Scientific studies often examine the relationships between place-based information and health outcomes; for example, air pollution and asthma, neighborhood crime and mental health, or community greenspace and IQ. Study subjects with location information, most commonly a residential mailing address, are linked to databases of place-based information, or “geomarkers” in order to conduct these studies. Defined formally, a “geomarker” is any objective, contextual or geographic measure that influences or predicts the incidence of outcome or disease. “Geocoding” is the process of translating a string of text referring to a location (most often a mailing address) into coordinates on the earth’s surface (most often latitude and longitude). These coordinates are required to link participants to their estimated exposures to geomarkers – a process we call “geomarker assessment”. Some examples of geomarker assessment commonly performed in health studies using people include distance to the nearest major roadway – a commonly used as a measure of estimated exposure to traffic related air pollution that is associated with increased risk of asthma – or neighborhood median household income – a commonly used as a measure of community deprivation associated with increased bed days spent in the hospital.

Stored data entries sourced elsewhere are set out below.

(* ===== verification/FsDir.v ===== *)
(** Directories: a directory's entries are a finite map from names to inode
    numbers; dirlookup() and dirlink() read and update it. *)

From S2P Require Import Prelude Riscv CString Kalloc Vm Sleeplock Fields BlockCache Log.
From S2P Require Import LogProps LogSpace Fs FsView FsAlloc FsFile FsRead FsInode FsWrite FsProps FsTable.

(** * Entries as a map *)

Section Entries.
Context `{Countable K} {X : Type}.
Implicit Types (es : list (option (K * X))).

Definition entries_map es : gmap K X := list_to_map (omap id es).

Lemma entries_app es1 es2 : entries_map (es1 ++ es2) = entries_map es1 ∪ entries_map es2.
Proof. unfold entries_map. by rewrite omap_app, list_to_map_app. Qed.

Lemma entries_none es key :
  (forall j v, es !! j <> Some (Some (key, v))) -> entries_map es !! key = None.
Proof.
  intros Hn. apply not_elem_of_list_to_map_1. intros ([k v] & -> & Hin)%list_elem_of_fmap.
  apply list_elem_of_omap in Hin as (o & Ho & He). cbn in He. subst o.
  apply list_elem_of_lookup in Ho as [j Hj]. by apply (Hn j v).
Qed.

(** The first entry with the name counts. *)
Lemma entries_first es k key v :
  es !! k = Some (Some (key, v)) -> (forall j v', (j < k)%nat -> es !! j <> Some (Some (key, v'))) ->
  entries_map es !! key = Some v.
Proof.
  intros Hk Hlt. rewrite <- (take_drop_middle es k _ Hk), entries_app.
  rewrite lookup_union_r.
  - unfold entries_map. cbn. by rewrite lookup_insert_eq.
  - apply entries_none. intros j v' Hj. apply lookup_take_Some in Hj as [Hj Hjk]. by apply (Hlt j v').
Qed.

(** A fresh name put into an empty place. *)
Lemma entries_insert es k key v :
  es !! k = Some None -> entries_map es !! key = None ->
  entries_map (<[k := Some (key, v)]> es) = <[key := v]> (entries_map es).
Proof.
  intros Hk Hfr. assert (Hlt : (k < length es)%nat) by (by apply lookup_lt_Some in Hk).
  assert (He : entries_map es = entries_map (take k es) ∪ entries_map (drop (S k) es)).
  { rewrite <- (take_drop_middle es k _ Hk) at 1. by rewrite entries_app. }
  rewrite He in Hfr |- *. apply lookup_union_None in Hfr as [Hf1 _].
  rewrite insert_take_drop, entries_app, insert_union_r by done. done.
Qed.
Lemma namex_start s path cwd (Q : Z -> fsys -> Prop) :
  at_none s -> Z.of_nat (size T) + 2 <= NINODE ->
  slot cwd -> 0 < i_ref (fs_inode s cwd) -> i_dev (fs_inode s cwd) = ROOTDEV ->
  (forall ip s', at_node (start_of (i_inum (fs_inode s cwd)) path) ip s' -> Q ip s') ->
  wp (match path with
      | c :: _ => if c =? SLASH then iget ROOTDEV ROOTINO else idup cwd
      | [] => idup cwd
      end) Q s.
Proof using Type.
  intros [Hok Hsb Hcoh Htab] Hroom Hslot Href Hdev HQ. set (n := fs_inode s cwd) in *.
  assert (Hdup : (forall ip s', at_node (i_inum n) ip s' -> Q ip s') -> wp (idup cwd) Q s).
  { intros HQ'. eapply (idup_spec s T); [done|done|done|]. fold n. intros Ht'. apply HQ'.
    assert (Hk : ikey n = (ROOTDEV, i_inum n)) by congruence. rewrite Hk in Ht'.
    split; try done; cbn; rewrite ?fset_eq; try done; [|cbn; lia].
    apply icoh_put; [done|]. apply entry_coh_ref; [by apply Hcoh|done]. }
  destruct path as [|c path]; [by apply Hdup|]. cbn [start_of] in HQ. destruct (c =? SLASH); [|by apply Hdup].
  eapply (iget_spec s T); [done|right; lia|]. intros ip n' Hip Hg Ht'. apply HQ.
  split; try done; cbn; rewrite ?fset_eq; [|by eapply igot_key|].
  - apply icoh_put; [done|]. eapply entry_coh_igot; [by apply Hcoh|exact Hg].
  - destruct Hg as [(Hr & _ & ->)|(_ & ->)]; cbn [i_ref set_i_ref set_i_id]; lia.
Qed.
Lemma wakeup_eq c chan s :
  unlocked s ->
  wakeup c chan s =
  Ok tt (put_procs (fun q => if decide (q ∈ procs) then woken (kn_cpu s c) chan q (kn_proc s q)
                             else kn_proc s q) s).
Proof.
  intros Hl. unfold wakeup. apply for_each_upd; [apply NoDup_procs|]. intros p f Hp Hf.
  unfold bind at 1, myproc, gets at 1. cbn [kn_cpu put_procs]. unfold woken.
  destruct (Z.eqb_spec p (kn_cpu s c)) as [He|Hne]; cbn [negb].
  { unfold ret. f_equal. symmetry. by apply upd_proc_id. }
  assert (Hlp : p_lock (kn_proc (put_procs f s) p) = false).
  { cbn. rewrite Hf. apply Hl, elem_procs, Hp. }
  unfold bind at 1. rewrite acquire_eq by done.
  set (s1 := lockd c (plock p) (put_procs f s)).
  assert (Hx : kn_proc s1 p = set_p_lock true (f p)) by (unfold s1; cbn; apply fset_eq).
  unfold pget, gets, bind. rewrite Hx. cbn [p_state p_chan set_p_lock].
  destruct (decide (p_state (f p) = SLEEPING)) as [Hs|Hs];
    [destruct (Z.eqb_spec (p_chan (f p)) chan) as [Hc|Hc]|].
  - unfold pput, modify. rewrite release_eq by (cbn; rewrite !fset_eq; done).
    f_equal. unfold s1. rewrite unlock_lock_p by done. unfold upd_proc. cbn.
    by rewrite decide_True by done.
  - unfold ret. rewrite release_eq by (cbn; rewrite !fset_eq; done).
    f_equal. unfold s1. rewrite unlock_lock_id by done. symmetry. apply upd_proc_id. cbn.
    by rewrite decide_False by naive_solver.
  - unfold ret. rewrite release_eq by (cbn; rewrite !fset_eq; done).
    f_equal. unfold s1. rewrite unlock_lock_id by done. symmetry. apply upd_proc_id. cbn.
    by rewrite decide_False by naive_solver.
Qed.

(** A scan that leaves the state alone up to the process it looks for. *)
Lemma for_first_find {B} (t : Z -> bool) (body : Z -> M kern (option B)) l s :
  (forall p, p ∈ l -> t p = false -> body p s = Ok None s) ->
  (forall p s', p ∈ l -> t p = true -> body p s <> Ok None s') ->
  for_first l body s = match find t l with Some p => body p s | None => Ok None s end.
Proof.
  intros Hno Hyes. induction l as [|p l IH]; [done|]. cbn [for_first find]. unfold bind.
  destruct (t p) eqn:E.
  - destruct (body p s) as [[b|] s'| | |] eqn:Eb; try done.
    exfalso. apply (Hyes p s'); [by left|done|done].
  - rewrite Hno by (done || by left). apply IH.
    + intros q Hq. apply Hno. by right.
    + intros q s' Hq. apply Hyes. by right.
Qed.

Lemma find_procs t p : find t procs = Some p -> prange p /\ t p = true.
Proof. intros [Hin Ht]%find_some. split; [|done]. by apply elem_procs, list_elem_of_In. Qed.
Lemma find_procs_none t p : find t procs = None -> prange p -> t p = false.
Proof. intros Hn Hp. apply (find_none _ _ Hn). by apply list_elem_of_In, elem_procs. Qed.

(** What kill() does to its victim. *)
Definition kill_upd (x : proc) : proc :=
  let x := set_p_killed 1 x in
  if decide (p_state x = SLEEPING) then set_p_state RUNNABLE x else x.

Lemma kill_eq c pid s :
  unlocked s ->
  kill c pid s =
  match find (fun p => p_pid (kn_proc s p) =? pid) procs with
  | Some p => Ok 0 (upd_proc p kill_upd s)
  | None => Ok (-1) s
  end.
Proof.
  intros Hl. unfold kill. unfold bind at 1.
  assert (Hbody : forall p, prange p ->
    (acquire_ c (plock p) ;;;
     let! pid' := pget p_pid p in
     if pid' =? pid then
       pput p (set_p_killed 1) ;;;
       let! st := pget p_state p in
       (if decide (st = SLEEPING) then pput p (set_p_state RUNNABLE) else ret tt) ;;;
       release_ c (plock p) ;;;
       ret (Some 0)
     else release_ c (plock p) ;;; ret None) s =
    if p_pid (kn_proc s p) =? pid then Ok (Some 0) (upd_proc p kill_upd s) else Ok None s).
  { intros p Hp. specialize (Hl p Hp). unfold bind at 1. rewrite acquire_eq by done.
    unfold bind, pget, gets, pput, modify. cbn [kn_proc]. unfold lockd at 1. cbn. rewrite fset_eq. cbn.
    destruct (_ =? _).
    - rewrite fset_eq. cbn. rewrite fset_eq. cbn. unfold kill_upd. cbn.
      destruct (decide _) as [Hs|Hs].
      + rewrite release_eq by (cbn; rewrite !fset_eq; done). unfold ret. f_equal.
        transitivity (unlockd c (plock p) (upd_proc p (fun x => set_p_state RUNNABLE (set_p_killed 1 x))
          (lockd c (plock p) s))).
        * f_equal. unfold upd_proc. cbn. by rewrite !fset_fset, !fset_eq.
        * rewrite unlock_lock_p by done. unfold upd_proc. cbn. by rewrite decide_True by done.
      + unfold ret. rewrite release_eq by (cbn; rewrite !fset_eq; done). f_equal.
        rewrite unlock_lock_p by done. unfold upd_proc. cbn. by rewrite decide_False by done.
    - rewrite release_eq by (cbn; rewrite !fset_eq; done). unfold ret. by rewrite unlock_lock_id. }
  rewrite (for_first_find (fun p => p_pid (kn_proc s p) =? pid)).
  - destruct (find _ _) as [p|] eqn:E; [|done]. apply find_procs in E as [Hp Ht].
    rewrite Hbody by done. by rewrite Ht.
  - intros p Hp%elem_procs Ht. rewrite Hbody by done. by rewrite Ht.
  - intros p s' Hp%elem_procs Ht. rewrite Hbody by done. by rewrite Ht.
Qed.

(** * reparent() *)

(** [x'] is [x], or [x] woken. *)
Definition waked (x x' : proc) : Prop :=
  x' = x \/ p_state x = SLEEPING /\ x' = set_p_state RUNNABLE x.

Lemma waked_refl x : waked x x.
Proof. by left. Qed.
Lemma waked_trans x y z : waked x y -> waked y z -> waked x z.
Proof. intros [->|[H1 ->]] [->|[H2 ->]]; [by left|by right|by right|done]. Qed.
Lemma woken_waked me chan p x : waked x (woken me chan p x).
Proof. unfold woken. repeat case_match; [by left|right|by left]. naive_solver. Qed.
Lemma woken_me me chan x : woken me chan me x = x.
Proof. unfold woken. by rewrite Z.eqb_refl. Qed.
Lemma waked_parent v x y : waked x y -> waked (set_p_parent v x) (set_p_parent v y).
Proof. intros [->|[H1 ->]]; [by left|by right]. Qed.

Definition adopt (init p : Z) (x : proc) : proc :=
  if p_parent x =? p then set_p_parent init x else x.

(** The table after reparent() and wakeup(). *)
Record reparented (me init p : Z) (f f' : Z -> proc) : Prop := {
  rp_other : forall q, ~ prange q -> f' q = f q;
  rp_me : prange me -> f' me = adopt init p (f me);
  rp_tab : forall q, prange q -> waked (adopt init p (f q)) (f' q);
}.

Lemma waked_lock x x' : waked x x' -> p_lock x' = p_lock x.
Proof. by intros [->|[_ ->]]. Qed.
Lemma adopt_lock init p x : p_lock (adopt init p x) = p_lock x.
Proof. unfold adopt. by case_match. Qed.

(** Part way through the table. *)
Record reparenting (me init p : Z) (todo : list Z) (f f' : Z -> proc) : Prop := {
  rq_other : forall q, ~ prange q -> f' q = f q;
  rq_todo : forall q, prange q -> q ∈ todo -> waked (f q) (f' q) /\ (q = me -> f' q = f q);
  rq_done : forall q, prange q -> q ∉ todo ->
    waked (adopt init p (f q)) (f' q) /\ (q = me -> f' q = adopt init p (f q));
}.

Lemma reparenting_lock me init p todo f f' q :
  reparenting me init p todo f f' -> prange q -> p_lock (f' q) = p_lock (f q).
Proof.
  intros HI Hq. destruct (decide (q ∈ todo)) as [Ht|Ht].
  - by apply waked_lock, (rq_todo _ _ _ _ _ _ HI).
  - destruct (rq_done _ _ _ _ _ _ HI q Hq Ht) as [Hw _]. apply waked_lock in Hw.
    by rewrite Hw, adopt_lock.
Qed.

(** The entry of [q] is left as it is, or handed to init and init woken. *)
Lemma reparenting_skip me init p q todo f f' :
  reparenting me init p (q :: todo) f f' -> p_parent (f q) <> p -> q ∉ todo ->
  reparenting me init p todo f f'.
Proof.
  intros [Ho Ht Hd] Hp Hn. split; [done| |].
  - intros r Hr Hin. apply Ht; [done|by right].
  - intros r Hr Hin. destruct (decide (r = q)) as [->|Hne].
    + unfold adopt. rewrite (proj2 (Z.eqb_neq _ _) Hp). apply Ht; [done|by left].
    + apply Hd; [done|]. by intros [|]%elem_of_cons.
Qed.

Lemma reparenting_take me init p q todo f f' chan :
  reparenting me init p (q :: todo) f f' -> p_parent (f q) = p -> q ∉ todo -> prange q ->
  reparenting me init p todo f
    (fun r => if decide (r ∈ procs) then woken me chan r (fset f' q (set_p_parent init (f' q)) r)
              else fset f' q (set_p_parent init (f' q)) r).
Proof.
  intros [Ho Ht Hd] Hp Hn Hq.
  assert (Hw : forall r x, prange r -> waked x (fset f' q (set_p_parent init (f' q)) r) ->
     (r = me -> fset f' q (set_p_parent init (f' q)) r = x) ->
     waked x (if decide (r ∈ procs) then woken me chan r (fset f' q (set_p_parent init (f' q)) r)
              else fset f' q (set_p_parent init (f' q)) r) /\
     (r = me -> (if decide (r ∈ procs) then woken me chan r (fset f' q (set_p_parent init (f' q)) r)
              else fset f' q (set_p_parent init (f' q)) r) = x)).
  { intros r x Hr Hx Hme. rewrite decide_True by (by apply elem_procs). split.
    - eapply waked_trans; [done|apply woken_waked].
    - intros ->. rewrite woken_me. by apply Hme. }
  split.
  - intros r Hr. rewrite decide_False by (by rewrite elem_procs). rewrite fset_ne by (by intros ->).
    by apply Ho.
  - intros r Hr Hin. assert (r <> q) by (by intros ->).
    apply Hw; [done| |]; rewrite fset_ne by done; apply Ht; done || by right.
  - intros r Hr Hin. unfold adopt at 1 2. destruct (decide (r = q)) as [->|Hne].
    + rewrite (proj2 (Z.eqb_eq _ _) Hp). apply Hw; [done| |]; rewrite fset_eq.
      * apply waked_parent, Ht; [done|by left].
      * intros Hme. f_equal. apply Ht; [done|by left|done].
    + assert (r ∉ q :: todo) by (by intros [|]%elem_of_cons).
      apply Hw; [done| |]; rewrite fset_ne by done; by apply Hd.
Qed.

Lemma reparent_spec c (proc_addr : Z -> Z) p s :
  unlocked s ->
  exists f, reparent proc_addr c p s = Ok tt (put_procs f s) /\
            reparented (kn_cpu s c) (kn_initproc s) p (kn_proc s) f.
Proof.
  intros Hl. set (me := kn_cpu s c). set (init := kn_initproc s).
  assert (Hgoal : wp (reparent proc_addr c p) (fun _ s' => exists f, s' = put_procs f s /\
            reparenting me init p [] (kn_proc s) f) s).
  { apply (wp_for_each (fun _ todo s' => exists f, s' = put_procs f s /\
              reparenting me init p todo (kn_proc s) f)); [| |done].
    - exists (kn_proc s). split; [by destruct s|]. split; [done|intros; split; [apply waked_refl|done]|].
      intros q Hq Hn. by apply elem_procs in Hq.
    - intros dn q todo s' He (f & -> & HI).
      assert (Hnd : q ∉ todo).
      { pose proof NoDup_procs as Hnd. rewrite He in Hnd. apply NoDup_app in Hnd as (_ & _ & Hnd).
        by apply NoDup_cons in Hnd as [? _]. }
      assert (Hq : prange q) by (apply elem_procs; rewrite He; set_solver).
      assert (Hpar : p_parent (f q) = p_parent (kn_proc s q)).
      { destruct (rq_todo _ _ _ _ _ _ HI q Hq) as [[->|[_ ->]] _]; [by left|done|done]. }
      apply wp_bind, wp_gets. cbn [kn_proc put_procs]. rewrite Hpar.
      destruct (Z.eqb_spec (p_parent (kn_proc s q)) p) as [Hp|Hp].
      + apply wp_bind, wp_gets, wp_bind. apply wp_modify. unfold wp.
        rewrite wakeup_eq.
        * eexists. split; [reflexivity|]. by apply reparenting_take.
        * intros r Hr. cbn. assert (Hlr : forall r, prange r -> p_lock (f r) = false).
          { intros r' Hr'. rewrite (reparenting_lock _ _ _ _ _ _ _ HI Hr'). by apply Hl. }
          destruct (fset_case f q (set_p_parent (kn_initproc s) (f q)) r) as [[-> ->]|[_ ->]]; cbn; by apply Hlr.
      + apply wp_ret. exists f. split; [done|]. by apply (reparenting_skip _ _ _ q). }
  apply wp_ok in Hgoal as ([] & s' & He & f & -> & HI). exists f. split; [done|]. split.
  - apply HI.
  - intros Hme. by apply (rq_done _ _ _ _ _ _ HI); [|apply not_elem_of_nil|].
  - intros q Hq. apply (rq_done _ _ _ _ _ _ HI); [done|apply not_elem_of_nil].
Qed.

(** * wait() *)

Definition child (s : kern) (p pp : Z) : bool := p_parent (kn_proc s pp) =? p.
Definition zombie_child (s : kern) (p pp : Z) : bool :=
  child s p pp && bool_decide (p_state (kn_proc s pp) = ZOMBIE).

Within these health studies, both geocoding and geomarker assessment involve the use of identifying information (addresses and location coordinates) and therefore must be conducted in a HIPAA and IRB compliant manner. These laws were designed to protect the privacy of study participants by preventing the sharing of a myriad of protected health information (PHI). While beneficial with respect to privacy, this prevents an outstanding challenge for researchers by preventing them from using external third party software, e.g. Google Maps, to analyze and extract information from study participants’ addresses or locations. Furthermore, this restricts scientists’ ability to collaborate by combining datasets containing any PHI. We are critically missing standard ways to make this easy.
Our solution is a standalone, container-based application that can produce geocodes and conduct geomarker assessment. A container is a platform that wraps software into a complete filesystem containing everything it needs to run. For geocoding and geomarker assessment, this includes code, runtime, system tools, system libraries (shapefiles, databases, rasters, etc…) and data. Usable on PC, Mac, or Linux machines, researchers can use DeGAUSS containers to geocode and conduct geomarker assessment without PHI ever leaving their local machine. After geomarkers are attached to subjects’ health information, personal identifiers like address or location coordinates are removed, effectively making the dataset no longer PHI and not subject to HIPAA or privacy concerns. This facilitates sharing and collaboration among scientists without privacy concerns over PHI. In addition, the use of containers guarantees the software will always run the same, regardless of its environment, which is a vital requirement for reproducible research, especially within in a collaborative, multi-site study.